Depois de dois anos no Ministério deixou um plano que previa o despedimento de 400 trabalhadores. Quando lá chegou não procurou saber por que razão se deixou a empresa chegar a esse estado de degradação?
Eu por acaso acho que os ministros da Defesa, pelo menos desde Paulo Portas, tentaram resolver a questão dos estaleiros de Viana, que têm um problema estrutural: a construção naval deslocou-se para Leste. Depois, os estaleiros eram uma empresa sobredimensionada. Além do mais os estaleiros tinham um problema gravíssimo de gestão: 13 dos últimos 15 navios foram construídos com prejuízo. Paulo Portas arranjou uma solução: sustentar os estaleiros com encomendas da marinha. Não contesto essa solução, mas essa solução significava despesa pública e este Governo acabou com esse programa. Os estaleiros de Viana, como muitas empresas públicas, precisavam de “almerindos marques”. Mas Almerindo Marques só há um e estava na RTP na altura. Ele tinha uma lógica, uma estratégia. Ele agora não tem uma grande cotação na praça, mas para mim continua a ser cotado em 20 em 20.

O plano que traçaram era uma solução para os estaleiros?
Nós chegámos à conclusão que a intervenção nos estaleiros tinha que ser uma intervenção a sério, implicando o redimensionamento da empresa, reduzindo o pessoal pelo menos para dois terços, implicando fundos públicos, em particular para que os estaleiros conseguissem aproveitar as encomendas que José Sócrates, ele próprio, se tinha empenhado em arranjar na Venezuela.
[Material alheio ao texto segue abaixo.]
(** C6 (the code departs from the claim).  Bob is not enrolled in the
    algebra course and starts the midterm.  Nothing is stored, but what
    leaves the view is [AttributeError], from looking [PermissionDenied]
    up on the [permissions] module, and not a [PermissionDenied]. *)
Theorem start_attempt_not_enrolled_attribute_error :
  (user_id bob ∉ students algebra)
  ∧ (∃ msg, ExamAttemptView.perform_create 7 bob 1 None db0
            = (Raise (AttributeError msg), db0))
  ∧ (∀ detail, fst (ExamAttemptView.perform_create 7 bob 1 None db0)
               ≠ Raise (PermissionDenied detail)).
Proof.
  split; [|split].
  - vm_compute. by intros ?%(list_elem_of_singleton (A := Z)).
  - eexists. by vm_compute.
  - intros detail. by vm_compute.
Qed.

(** ** Creating exams *)

Lemma ExamCreateView_teacher_creates user fields course_id_ db :
  user_type user = "teacher" →
  ∃ e db', ExamCreateView.perform_create user fields course_id_ db = (Return e, db')
           ∧ course e = course_id_ ∧ exams db' = (exams db ++ [e])%list.
Proof.
  intros Ht. unfold ExamCreateView.perform_create.
  rewrite bool_decide_false by (by intros []).
  unfold Exam_objects_create. by eexists _, _.
Qed.

Lemma objects_get_key {R} (key : R → Z) (table : list R) (pk : Z) (r : R) :
  objects_get key table pk = Some r → key r = pk ∧ r ∈ table.
Proof.
  unfold objects_get. intros Hf. apply find_some in Hf as [Hin Hk].
  apply bool_decide_eq_true in Hk. split; [done|]. by apply list_elem_of_In.
Qed.

(** The staff view creates an exam only for a teacher who is the
    instructor of the course. *)
Lemma StaffExamCreateView_checks_both user fields request_course db e db' :
  StaffExamCreateView.perform_create user fields request_course db = (Return e, db') →
  ∃ c, objects_get course_id (courses db) (course e) = Some c ∧ canManageExam user c.
Proof.
  unfold StaffExamCreateView.perform_create, canManageExam.
  case_bool_decide as Ht; [by view_unfold|].
  destruct request_course as [|k|raised]; try by view_unfold.
  destruct (objects_get course_id (courses db) k) as [c|] eqn:Hc; [|done].
  case_bool_decide as Hi; [done|].
  unfold Exam_objects_create; intros [= <- <-]; simpl.
  destruct (objects_get_key _ _ _ _ Hc) as [-> _].
  exists c; split; [done|]; split.
  - by destruct (decide (user_type user = "teacher")).
  - by destruct (decide (instructor c = user_id user)).
Qed.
Essa solução era uma solução dolorosa, mas era uma solução a sério. Quando eu percebi isso, pensei cá com os meus botões: devem ter uma solução melhor. Acontece. E depois comecei a perceber que estavam a ser criadas expectativas que eram incumpríveis. Chegou-se a dizer que se mantinham todos os postos de trabalho e ainda vinham mais alguns. Portanto o que acontece agora é que todas as expectativas acabam por cair em cima do Governo. De seguro, o que é que existe: um despedimento de 609 pessoas até 31 de Dezembro. Os 30 milhões facilmente foram encontrados para despedir pessoas quando os 20 milhões para o aço dos asfalteiros nunca apareceram. As pessoas estão revoltadas e eu percebo que estejam revoltadas. Nunca me ouviu dizer que os estaleiros como estão e como estavam têm futuro.

Há tempos dizia gostar de malhar na direita. Ainda gosta?
Disse que não contassem comigo para a autoflagelação, que gostava mais de malhar nos adversários, mas malhar no sentido de zombar, no sentido figurado, no mesmo sentido em que o PCP “queimou” o Governo numa praça do Porto.